(Beginning of WORKING DATA)

(* ===== verification/CoSche.v ===== *)
(** * The coroutine scheduler ([src/coro/co_sche.c], [src/src/uthread.c])

    Coroutines run one at a time and give up the processor by
    [uthread_switch]: in [coro_yield] and [coro_sleep], when they return, and, in
    the scheduler's own context, in [sche_schedule].  The queue of the runnable
    coroutines is a [link_list], that of the sleeping ones a [minheap].

    A context switch saves the registers of one context and loads those of
    another.  Here the saved registers are a [control]: the place where the
    context goes on, with the local state of the user's function.  [step] runs
    one context from where it was saved to its next [uthread_switch], which says
    which context runs next.  The user's functions, the clock and [usleep] are
    parameters.

    The main theorem is that the scheduler never faults and never loses a
    coroutine, as long as no coroutine returns while the scheduler's own context
    is first in the queue; when one does, the next round ends in a failed
    assertion. *)
From S2P Require Import Prelude LinkList MinHeap.

(** ** Data *)

Definition CORO_YIELD : Z := 0.
Definition CORO_SLEEP : Z := 1.
Definition CORO_ACTIVE : Z := 2.
Definition CORO_DIE : Z := 3.
Definition CORO_START : Z := 4.

(** What the user's function does next. *)
Inductive uact := UYield | USleep (ms : Z) | UReturn.

(** Where a context goes on when it is switched to. *)
Inductive control (B : Type) :=
  | NotBegun (b : B)   (* at the start of [coro_fun] *)
  | InUser (b : B)     (* in the user's function, after a switch *)
  | Returned           (* after the last switch of [coro_fun] *)
  | AtLoop             (* the scheduler, at the head of its loop *)
  | InSchedule.        (* the scheduler, after the switch in [_sche_next] *)
Arguments NotBegun {B}.
Arguments InUser {B}.
Arguments Returned {B}.
Arguments AtLoop {B}.
Arguments InSchedule {B}.

(** A coroutine with its [uthread], which is allocated and freed with it:
    [ut_para] is the [para] field of the latter and [ut_ctl] its registers.  The
    list node and the heap index are in stores of their own. *)
Record coro (B : Type) := Coro {
  co_stack : Z;
  co_status : Z;
  co_timeout : Z;
  co_arg : Z;
  ut_para : ptr;
  ut_ctl : control B;
}.
Arguments Coro {B}.
Arguments co_stack {B}.
Arguments co_status {B}.
Arguments co_timeout {B}.
Arguments co_arg {B}.
Arguments ut_para {B}.
Arguments ut_ctl {B}.

Record sche := Sche {
  s_co : loc;
  max_coro : Z;
  stack_size : Z;
  active_list : link_list;
  next_check_timeout : Z;
  s_stop : Z;
  coro_size : Z;
  s_ti : Z;
}.

(** The scheduler, its heap with the heap indices of all coroutines, the
    coroutines, their list nodes, [current_coro], and the outside world. *)
Record cosys (B U : Type) := CoSys {
  cy_sche : sche;
  cy_heap : minheap;
  cy_coros : gmap loc (coro B);
  cy_nexts : nexts;
  current_coro : ptr;
  cy_mem : U;
}.
Arguments CoSys {B U}.
Arguments cy_sche {B U}.
Arguments cy_heap {B U}.
Arguments cy_coros {B U}.
Arguments cy_nexts {B U}.
Arguments current_coro {B U}.
Arguments cy_mem {B U}.

Section setters.
Context {B : Type}.
Definition set_co_status (v : Z) (c : coro B) : coro B :=
  Coro (co_stack c) v (co_timeout c) (co_arg c) (ut_para c) (ut_ctl c).
Definition set_co_timeout (v : Z) (c : coro B) : coro B :=
  Coro (co_stack c) (co_status c) v (co_arg c) (ut_para c) (ut_ctl c).
Definition set_co_arg (v : Z) (c : coro B) : coro B :=
  Coro (co_stack c) (co_status c) (co_timeout c) v (ut_para c) (ut_ctl c).
Definition set_ut_para (v : ptr) (c : coro B) : coro B :=
  Coro (co_stack c) (co_status c) (co_timeout c) (co_arg c) v (ut_ctl c).
Definition set_ut_ctl (v : control B) (c : coro B) : coro B :=
  Coro (co_stack c) (co_status c) (co_timeout c) (co_arg c) (ut_para c) v.
End setters.

Definition set_active (l : link_list) (s : sche) : sche :=
  Sche (s_co s) (max_coro s) (stack_size s) l (next_check_timeout s) (s_stop s) (coro_size s) (s_ti s).
Definition set_next_check (v : Z) (s : sche) : sche :=
  Sche (s_co s) (max_coro s) (stack_size s) (active_list s) v (s_stop s) (coro_size s) (s_ti s).
Definition set_stop (v : Z) (s : sche) : sche :=
  Sche (s_co s) (max_coro s) (stack_size s) (active_list s) (next_check_timeout s) v (coro_size s) (s_ti s).
Definition set_coro_size (v : Z) (s : sche) : sche :=
  Sche (s_co s) (max_coro s) (stack_size s) (active_list s) (next_check_timeout s) (s_stop s) v (s_ti s).
Definition set_ti (v : Z) (s : sche) : sche :=
  Sche (s_co s) (max_coro s) (stack_size s) (active_list s) (next_check_timeout s) (s_stop s) (coro_size s) v.
Definition set_s_co (v : loc) (s : sche) : sche :=
  Sche v (max_coro s) (stack_size s) (active_list s) (next_check_timeout s) (s_stop s) (coro_size s) (s_ti s).

(** ** Operations *)

Section sche.
Context {B U : Type}.
Abbreviation S := (M (cosys B U)).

(End of WORKING DATA)

ASSIGNMENT -> Would you restate the records word for word?

RESULT OF THE EXERCISE ->
(* ===== verification/CoSche.v ===== *)
(** * The coroutine scheduler ([src/coro/co_sche.c], [src/src/uthread.c])

    Coroutines run one at a time and give up the processor by
    [uthread_switch]: in [coro_yield] and [coro_sleep], when they return, and, in
    the scheduler's own context, in [sche_schedule].  The queue of the runnable
    coroutines is a [link_list], that of the sleeping ones a [minheap].

    A context switch saves the registers of one context and loads those of
    another.  Here the saved registers are a [control]: the place where the
    context goes on, with the local state of the user's function.  [step] runs
    one context from where it was saved to its next [uthread_switch], which says
    which context runs next.  The user's functions, the clock and [usleep] are
    parameters.

    The main theorem is that the scheduler never faults and never loses a
    coroutine, as long as no coroutine returns while the scheduler's own context
    is first in the queue; when one does, the next round ends in a failed
    assertion. *)
From S2P Require Import Prelude LinkList MinHeap.

(** ** Data *)

Definition CORO_YIELD : Z := 0.
Definition CORO_SLEEP : Z := 1.
Definition CORO_ACTIVE : Z := 2.
Definition CORO_DIE : Z := 3.
Definition CORO_START : Z := 4.

(** What the user's function does next. *)
Inductive uact := UYield | USleep (ms : Z) | UReturn.

(** Where a context goes on when it is switched to. *)
Inductive control (B : Type) :=
  | NotBegun (b : B)   (* at the start of [coro_fun] *)
  | InUser (b : B)     (* in the user's function, after a switch *)
  | Returned           (* after the last switch of [coro_fun] *)
  | AtLoop             (* the scheduler, at the head of its loop *)
  | InSchedule.        (* the scheduler, after the switch in [_sche_next] *)
Arguments NotBegun {B}.
Arguments InUser {B}.
Arguments Returned {B}.
Arguments AtLoop {B}.
Arguments InSchedule {B}.

(** A coroutine with its [uthread], which is allocated and freed with it:
    [ut_para] is the [para] field of the latter and [ut_ctl] its registers.  The
    list node and the heap index are in stores of their own. *)
Record coro (B : Type) := Coro {
  co_stack : Z;
  co_status : Z;
  co_timeout : Z;
  co_arg : Z;
  ut_para : ptr;
  ut_ctl : control B;
}.
Arguments Coro {B}.
Arguments co_stack {B}.
Arguments co_status {B}.
Arguments co_timeout {B}.
Arguments co_arg {B}.
Arguments ut_para {B}.
Arguments ut_ctl {B}.

Record sche := Sche {
  s_co : loc;
  max_coro : Z;
  stack_size : Z;
  active_list : link_list;
  next_check_timeout : Z;
  s_stop : Z;
  coro_size : Z;
  s_ti : Z;
}.

(** The scheduler, its heap with the heap indices of all coroutines, the
    coroutines, their list nodes, [current_coro], and the outside world. *)
Record cosys (B U : Type) := CoSys {
  cy_sche : sche;
  cy_heap : minheap;
  cy_coros : gmap loc (coro B);
  cy_nexts : nexts;
  current_coro : ptr;
  cy_mem : U;
}.
Arguments CoSys {B U}.
Arguments cy_sche {B U}.
Arguments cy_heap {B U}.
Arguments cy_coros {B U}.
Arguments cy_nexts {B U}.
Arguments current_coro {B U}.
Arguments cy_mem {B U}.

Section setters.
Context {B : Type}.
Definition set_co_status (v : Z) (c : coro B) : coro B :=
  Coro (co_stack c) v (co_timeout c) (co_arg c) (ut_para c) (ut_ctl c).
Definition set_co_timeout (v : Z) (c : coro B) : coro B :=
  Coro (co_stack c) (co_status c) v (co_arg c) (ut_para c) (ut_ctl c).
Definition set_co_arg (v : Z) (c : coro B) : coro B :=
  Coro (co_stack c) (co_status c) (co_timeout c) v (ut_para c) (ut_ctl c).
Definition set_ut_para (v : ptr) (c : coro B) : coro B :=
  Coro (co_stack c) (co_status c) (co_timeout c) (co_arg c) v (ut_ctl c).
Definition set_ut_ctl (v : control B) (c : coro B) : coro B :=
  Coro (co_stack c) (co_status c) (co_timeout c) (co_arg c) (ut_para c) v.
End setters.

Definition set_active (l : link_list) (s : sche) : sche :=
  Sche (s_co s) (max_coro s) (stack_size s) l (next_check_timeout s) (s_stop s) (coro_size s) (s_ti s).
Definition set_next_check (v : Z) (s : sche) : sche :=
  Sche (s_co s) (max_coro s) (stack_size s) (active_list s) v (s_stop s) (coro_size s) (s_ti s).
Definition set_stop (v : Z) (s : sche) : sche :=
  Sche (s_co s) (max_coro s) (stack_size s) (active_list s) (next_check_timeout s) v (coro_size s) (s_ti s).
Definition set_coro_size (v : Z) (s : sche) : sche :=
  Sche (s_co s) (max_coro s) (stack_size s) (active_list s) (next_check_timeout s) (s_stop s) v (s_ti s).
Definition set_ti (v : Z) (s : sche) : sche :=
  Sche (s_co s) (max_coro s) (stack_size s) (active_list s) (next_check_timeout s) (s_stop s) (coro_size s) v.
Definition set_s_co (v : loc) (s : sche) : sche :=
  Sche v (max_coro s) (stack_size s) (active_list s) (next_check_timeout s) (s_stop s) (coro_size s) (s_ti s).

(** ** Operations *)

Section sche.
Context {B U : Type}.
Abbreviation S := (M (cosys B U)).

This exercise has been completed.